# Pixelfehler



## Ralf090367 (18. Dezember 2015)

Hall zusammen,

wie schon an anderer Stelle erwähnt, habe ich mir einen Samsung S34E790C zugelegt. Nun habe ich festgestellt, dass bei schwarzem Hintergrund drei hellbläulich leuchtende Pixelfehler zu sehen sind. Das liegt bei einer Auflösung von 3440 x 1440 bestimmt noch innerhalb der Toleranzen der ISO 13406-2. Dies ist allerdings mein erster Monitor überhaupt, der solche Fehler aufweist.

Wie sind eure Erfahrungen und wie steht Ihr generell zu diesem Thema?

Gruß

Ralf


----------



## shootme55 (18. Dezember 2015)

Pixelfehler sind sehr ärgerlich. Hatte ich auch mal bei einem Bildschirm, war aber zum Glück nur der Office-PC meiner mutter. Ein blauer Pixel genau auf 2/3 der Diagonale, aber lt. Händler kein Reklamationsgrund. Seitdem hab ich es bei mir zur Praxis gemacht, bei Bildschirmen ins Geschäft zu fahren und den Aussteller zu kaufen. Kostet jedes mal viel Zeit dem Typen zu erklären dass ich diesen hier haben will und nicht das Teil aus dem Lager, und dann muss er seinen Vorgesetzten fragen ob er den hergeben darf, aber das is es mir dann schon wert. 
Und einmal bei Alternate wars ganz lustig, da hab ich dann noch 10% bekommen, war ja ein Aussteller.


----------



## Ion (18. Dezember 2015)

Sofern die paar Pixel dich nicht stören ist es doch halb so schlimm.
Meiner hat auch ein paar Pixelfehler, allerdings nur bei monotonen Farben.
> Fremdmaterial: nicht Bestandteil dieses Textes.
(** * Grouper power HAL (power/power.c): policy state, uevent handler, power hints

    A shallow embedding of [sysfs_write], [uevent_event] and
    [grouper_power_hint] of power/power.c, and the properties of the
    per-CPU frequency-cap bookkeeping ([low_power_mode], [freq_set]).

    Both entry points run their state-touching part with
    [low_power_mode_lock] held, so each call is modelled as one atomic
    transformer of the machine state.  The outside world (sysfs) is an
    oracle that decides the outcome of every write; the machine carries a
    log of the calls made to the outside ([sysfs_write], [usleep]) so that
    "no endpoint write" and "in this order" can be stated. *)

From Stdlib Require Import ZArith String Ascii List Bool Lia.
From stdpp Require Import base list strings.
Import ListNotations.

Local Open Scope string_scope.
Local Open Scope Z_scope.

(** ** Constants of power.c *)

Definition CPUQUIET_CORE_LOCKER : string :=
  "/sys/devices/system/cpu/cpuquiet/balanced/core_lock_trigger".
Definition CPUFREQ_BOOSTPULSE : string :=
  "/sys/devices/system/cpu/cpufreq/interactive/boostpulse".
Definition UEVENT_MSG_LEN : Z := 2048.
Definition TOTAL_CPUS : Z := 4.
Definition RETRY_TIME_CHANGING_FREQ : Z := 20.
Definition SLEEP_USEC_BETWN_RETRY : Z := 200.
Definition LOW_POWER_MAX_FREQ : string := "640000".
Definition LOW_POWER_MIN_FREQ : string := "51000".
Definition NORMAL_MAX_FREQ : string := "1300000".
Definition UEVENT_STRING : string := "online@/devices/system/cpu/".

Definition cpu_path_min : list string :=
  [ "/sys/devices/system/cpu/cpu0/cpufreq/scaling_min_freq";
    "/sys/devices/system/cpu/cpu1/cpufreq/scaling_min_freq";
    "/sys/devices/system/cpu/cpu2/cpufreq/scaling_min_freq";
    "/sys/devices/system/cpu/cpu3/cpufreq/scaling_min_freq" ].
Definition cpu_path_max : list string :=
  [ "/sys/devices/system/cpu/cpu0/cpufreq/scaling_max_freq";
    "/sys/devices/system/cpu/cpu1/cpufreq/scaling_max_freq";
    "/sys/devices/system/cpu/cpu2/cpufreq/scaling_max_freq";
    "/sys/devices/system/cpu/cpu3/cpufreq/scaling_max_freq" ].

(** [cpu_path_min[cpu]] and [cpu_path_max[cpu]]; every read in power.c is
    at an index in [0, TOTAL_CPUS). *)
Definition path_min (cpu : nat) : string := nth cpu cpu_path_min "".
Definition path_max (cpu : nat) : string := nth cpu cpu_path_max "".

(** Values of <hardware/power.h> ([power_hint_t] is a C enum, so any
    [int] can reach the [switch]). *)
Definition POWER_HINT_INTERACTION : Z := 2.
Definition POWER_HINT_LOW_POWER : Z := 5.

(** Values of <errno.h>. *)
Definition EINVAL : Z := 22.
Definition ERANGE : Z := 34.

(** ** The C library functions the handler calls *)

Module Libc.

(** The C string that starts at a buffer: the bytes before the first
    NUL.  The memory contents handed to the model end where the string
    functions stop looking. *)
Fixpoint cstr (buf : string) : string :=
  match buf with
  | EmptyString => EmptyString
  | String c rest =>
      if Ascii.eqb c Ascii.zero then EmptyString else String c (cstr rest)
  end.

Definition strlen (s : string) : Z := Z.of_nat (String.length s).

(** [strstr hay needle]: offset of the first occurrence, [None] for the
    null pointer. *)
Fixpoint strstr (hay needle : string) : option nat :=
  if String.prefix needle hay then Some 0%nat
  else match hay with
       | EmptyString => None
       | String _ rest => S <$> strstr rest needle
       end.

(** Pointer arithmetic [s + k] inside a string. *)
Fixpoint offset (s : string) (k : nat) : string :=
  match k, s with
  | O, _ => s
  | S k', String _ rest => offset rest k'
  | S _, EmptyString => EmptyString
  end.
Sobald ich arbeite, ein Spiel spiele oder einen Film schaue etc. verschwinden sie wie von Zauberhand


----------



## Tech (18. Dezember 2015)

Wenn sie dich stören, würde ich den Kauf widerrufen und neu kaufen.


----------



## Ralf090367 (18. Dezember 2015)

Fällt halt eigentlich nur bei schwarzem Hintergrund auf, z.B. bei Spielen, welche kein 21:9 unterstützen und schwarze Balken  haben. Ich werde mal ein Undead Pixel Programm  ausprobieren, wenn es was bringt - OK, wenn nicht, wird ich mich wohl dran gewöhnen müssen. 
Rückgabe und Neukauf ist unschön, da ich den Monitor bei einem Amazon Blitzangebot geschossen habe (760,00 statt 899,00€) und dafür bekomme ich bestimmt keinen mehr.


----------



## Brexzidian7794 (18. Dezember 2015)

Für wieviel du für das Gerät erworben hast  spielt keine rolle auch wenn es ein Blitzangebot war ist der Shop bei groben mängel an dem Gerät eine Gewährleistung oder Grantiefall verpflichtet .
Jetzt ist aber die frage ob man das als groben mangel/Gerätefehler den Shop anlasten kann,den die Pixelklasse ist ja bei jedem Gerät angegeben und sagt aus wieviel Pixelfehler auf gesamt Pixel sein dürfen.
Die könnten aus kulanz es zurück nehmen aber müßen es eventuell nicht.Vielleicht mal anrufen oder mailen und fragen wenn du es in betracht ziehst das zurück zusenden.
Und es kann auch sein das weil es ein Blitzangebot war keinen 2ten Ersatzgerät der gleichen Marke nochmal zu Verfügung haben aber einen ähnlichen aber anderen Gerät dafür erhälts(dürfen die machen),das wäre ja auch nicht optimal oder?
Ja ich hab auch bei meinem vorletzten Kauf eines Monitors auch einen Pixelfehler genau mittig auf dem Panel und nur bei schwarzem Hintergrund gehabt.Es ist immer die frage was man damit macht und ob es einen stört bei der Arbeit.
In meinem fall hat es gestört weil der Monitor nicht zum zocken ehr zum Bildbearbeitung(mit dunkelen Motiven) und habe es auch den bei der Reklamation so geschildert.Einen ersatz der gleichen Marke gabs nicht aber dafür Geld zurück.
Und bedenke bei Monitor rekalmation(zurück senden) muß man einen sogenannten Umkkarton besorgen(das etwas größer ist als das Orginale aber auch nicht zu groß) das verlangen die meisten Online Verkaufsshops aus Grantiegründen bzw.Schutz vor Schäden
beim zurück Senden.

grüße Brex


----------



## Ralf090367 (18. Dezember 2015)

Aufgrund der Fehlerklasse 2 wird es wohl keine gerechtfertigten Reklamationsgrund geben. Aber eine Kontaktaufnahme mit Amazon wird wohl nicht schaden. Der Monitor ist auch ohne Umkarton geliefert wurde, wird es schwierig, einen zu besorgen und zu transpartieren, da der Originalkarton schon die Größe meines Kofferraums sprengte.


----------



## GottesMissionar (18. Dezember 2015)

Ganz ehrlich: Wenn dir die Pixelfehler jetzt direkt nach dem Kauf schon auffallen - und es in Summe auch noch 3 sind - dann wird dir das die ganze Zeit auffallen und stören. Und in einigen Monaten dürftest du dich ärgern, dass du den Monitor nicht umgetauscht hast.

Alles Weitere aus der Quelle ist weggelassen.